Lemma keeps_log_on_heap {A} (m : ST (list object) A) : keeps_log (on_heap m).
Proof. intros w. unfold on_heap. by destruct (m (heap w)). Qed.

Lemma keeps_log_resetNavigationBar `{Runtime} this : keeps_log (resetNavigationBar this).
Proof.
  unfold resetNavigationBar, updateNavigationBar.
  apply keeps_log_bind; [apply keeps_log_the_instance|]. intros i.
  apply keeps_log_bind; [apply keeps_log_the_class|]. intros cl.
  apply keeps_log_bind; [apply keeps_log_on_heap|]. intros bar.
  apply keeps_log_bind; [apply keeps_log_the_instance|]. intros i'.
  apply keeps_log_bind; [apply keeps_log_the_class|]. intros cl'.
  apply keeps_log_bind; [apply keeps_log_on_heap|]. by intros [overlay bar'] w.
Qed.

Lemma constructor_run `{Runtime} w c cl jsonPayload parsed x :
  classes w !! c = Some cl →
  parsed_props jsonPayload (heap w) = (Ok parsed, heap w ++ x) →
  (autoReset cl = true →
   closed (heap w) ∧ closed_value (heap w) (navigationOptions cl)
   ∧ bar_ok (heap w) (navigationOptions cl)) →
  ∃ w',
    constructor c jsonPayload w = (Ok (length (instances w)), w')
    ∧ listeners w' = listeners w ++ [(handles w, length (instances w))]
    ∧ instances w' = instances w ++ [Instance c (Some (handles w)) parsed]
    ∧ classes w' = classes w ∧ handles w' = S (handles w)
    ∧ presses w' = presses w ∧ console w' = console w.
Proof.
  intros Hc Hparsed Hreset.
  set (this := length (instances w)).
  set (created := Instance c (Some (handles w)) parsed).
  unfold constructor. rewrite (bind_Ok _ _ _ _ _ (the_class_Ok _ _ _ Hc)).
  unfold mbind at 1, ST_bind at 1. cbn beta iota. fold this.
  set (w1 := with_instances _ w).
  assert (Hparsed1 : parsed_props jsonPayload (heap w1) = (Ok parsed, heap w ++ x))
    by done.
  rewrite (bind_Ok _ _ _ _ _ (on_heap_Ok _ _ _ _ Hparsed1)).
  set (w2 := with_heap _ w1).
  assert (Hi2 : instances w2 !! this = Some (Instance c None VUndefined))
    by apply lookup_last.
  rewrite (bind_Ok _ _ _ _ _ (the_instance_Ok _ _ _ Hi2)).
  unfold mbind at 1, ST_bind at 1, put_instance at 1. cbn beta iota.
  cbn [this_constructor this_headerListener].
  set (w3 := with_instances _ w2).
  assert (Hi3 : instances w3 !! this = Some (Instance c None parsed)).
  { subst w3 w2 w1. cbn [instances with_instances with_heap].
    subst this. rewrite insert_last. apply lookup_last. }
  rewrite (bind_Ok _ _ _ _ _ (the_instance_Ok _ _ _ Hi3)).
  cbn [this_constructor this_headerListener this_jsonProps].
  unfold mbind at 1, ST_bind at 1. unfold mbind at 1, ST_bind at 1.
  unfold addOnNavButtonClickEventListener at 1, put_instance at 1. cbn beta iota.
  set (w5 := with_instances _ _).
  assert (Hi5 : instances w5 = instances w ++ [created]).
  { subst w5 w3 w2 w1. cbn [instances with_instances with_heap with_listeners].
    subst this. by rewrite !insert_last. }
  assert (Hl5 : listeners w5 = listeners w ++ [(handles w, this)]) by done.
  assert (Hc5 : classes w5 = classes w) by done.
  assert (Hn5 : handles w5 = S (handles w)) by done.
  assert (Hp5 : presses w5 = presses w) by done.
  assert (Ho5 : console w5 = console w) by done.
  destruct (autoReset cl).
  - destruct (Hreset eq_refl) as (Hh & Hopts & Hok).
    destruct (keeps_subscriptions_resetNavigationBar this w5) as (Hck & Hik & Hlk & Hnk).
    assert (HresetOk : (resetNavigationBar this w5).1 = Ok tt).
    { eapply (resetNavigationBar_Ok w5 this created cl (heap w) x); try done.
      rewrite Hi5. apply lookup_last. }
    destruct (keeps_log_resetNavigationBar this w5) as [Hpk Hok'].
    unfold mbind, ST_bind, mret, ST_ret.
    destruct (resetNavigationBar this w5) as [r w6]. cbn [fst snd] in *. subst r.
    exists w6. repeat split; congruence.
  - exists w5. unfold mbind, ST_bind, mret, ST_ret. by repeat split.
Qed.

Lemma filter_keeps_all (ls : list (handle * nat)) (hd : handle) :
  Forall (λ l : handle * nat, l.1 < hd) ls →
  filter (λ l : handle * nat, l.1 ≠ hd) ls = ls.
Proof.
  induction 1 as [|l ls Hl _ IH]; [done|].
  rewrite filter_cons_True by lia. by rewrite IH.
Qed.

Lemma filter_fresh_handle (ls : list (handle * nat)) (hd : handle) (this : nat) :
  Forall (λ l : handle * nat, l.1 < hd) ls →
  filter (λ l : handle * nat, l.1 ≠ hd) (ls ++ [(hd, this)]) = ls.
Proof.
  intros Hls. rewrite filter_app, (filter_keeps_all _ _ Hls).
  rewrite filter_cons_False by (cbn; tauto).
  by rewrite filter_nil, app_nil_r.
Qed.

(** X18: mounting and then unmounting an instance is a round trip on the
    subscriptions.  When the next handle of the event stream is above the
    handles in use, the constructor subscribes the new instance under
    that handle, which stays above all handles in use, calls no handler
    and writes no warning; [componentWillUnmount] of the new instance
    gives back exactly the listeners there were before the construction,
    and a second [componentWillUnmount] changes nothing. *)
Theorem mount_unmount_round_trip `{Runtime} (w : world) (c : string) (cl : class)
    (jsonPayload : option string) (parsed : value) (x : list object) :
  classes w !! c = Some cl →
  parsed_props jsonPayload (heap w) = (Ok parsed, heap w ++ x) →
  (autoReset cl = true →
   closed (heap w) ∧ closed_value (heap w) (navigationOptions cl)
   ∧ bar_ok (heap w) (navigationOptions cl)) →
  handles_fresh w →
  ∃ w' w'',
    constructor c jsonPayload w = (Ok (length (instances w)), w')
    ∧ handles_fresh w'
    ∧ componentWillUnmount (length (instances w)) w' = (Ok tt, w'')
    ∧ listeners w'' = listeners w
    ∧ handles_fresh w''
    ∧ instances w'' = instances w' ∧ classes w'' = classes w
    ∧ presses w'' = presses w ∧ console w'' = console w
    ∧ componentWillUnmount (length (instances w)) w'' = (Ok tt, w'').
Proof.
  intros Hc Hparsed Hreset Hfresh.
  destruct (constructor_run w c cl jsonPayload parsed x Hc Hparsed Hreset)
    as (w' & Hrun & Hl & Hi & Hcl & Hn & Hp & Ho).
  assert (Hthis : instances w' !! length (instances w)
                  = Some (Instance c (Some (handles w)) parsed))
    by (rewrite Hi; apply lookup_last).
  assert (Hback : filter (λ l : handle * nat, l.1 ≠ handles w) (listeners w')
                  = listeners w)
    by (rewrite Hl; by apply filter_fresh_handle).
  exists w'. eexists. split; [exact Hrun|].
  split.
  { unfold handles_fresh. rewrite Hl, Hn. apply Forall_app. split.
    - eapply Forall_impl; [exact Hfresh|]. cbn. intros l Hlt. lia.
    - apply Forall_singleton. cbn. lia. }
  split.
  { unfold componentWillUnmount.
    rewrite (bind_Ok _ _ _ _ _ (the_instance_Ok _ _ _ Hthis)).
    cbn [this_headerListener]. reflexivity. }
  cbn [listeners instances classes presses console handles with_listeners].
  split; [exact Hback|].
  split.
  { unfold handles_fresh. cbn [listeners handles with_listeners].
    rewrite Hback, Hn. eapply Forall_impl; [exact Hfresh|]. cbn. intros l Hlt. lia. }
  split; [done|]. split; [done|]. split; [done|]. split; [done|].
  unfold componentWillUnmount.
  set (w'' := with_listeners _ _ w').
  assert (Hthis' : instances w'' !! length (instances w)
                   = Some (Instance c (Some (handles w)) parsed)) by exact Hthis.
  rewrite (bind_Ok _ _ _ _ _ (the_instance_Ok _ _ _ Hthis')).
  cbn [this_headerListener]. unfold removeOnNavButtonClickEventListener.
  f_equal. subst w''. unfold with_listeners.
  cbn [heap classes instances listeners handles requests console presses].
  rewrite Hback. f_equal. by apply filter_keeps_all.
Qed.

- ACTION ITEM:
From the first line of the data above through the line containing "apply keeps_log_bind; [apply keeps_log_the_instance|]. intros i.", repeat each line exactly, and add nothing.

- REPLY TO THE TASK:
Lemma keeps_log_on_heap {A} (m : ST (list object) A) : keeps_log (on_heap m).
Proof. intros w. unfold on_heap. by destruct (m (heap w)). Qed.

Lemma keeps_log_resetNavigationBar `{Runtime} this : keeps_log (resetNavigationBar this).
Proof.
  unfold resetNavigationBar, updateNavigationBar.
  apply keeps_log_bind; [apply keeps_log_the_instance|]. intros i.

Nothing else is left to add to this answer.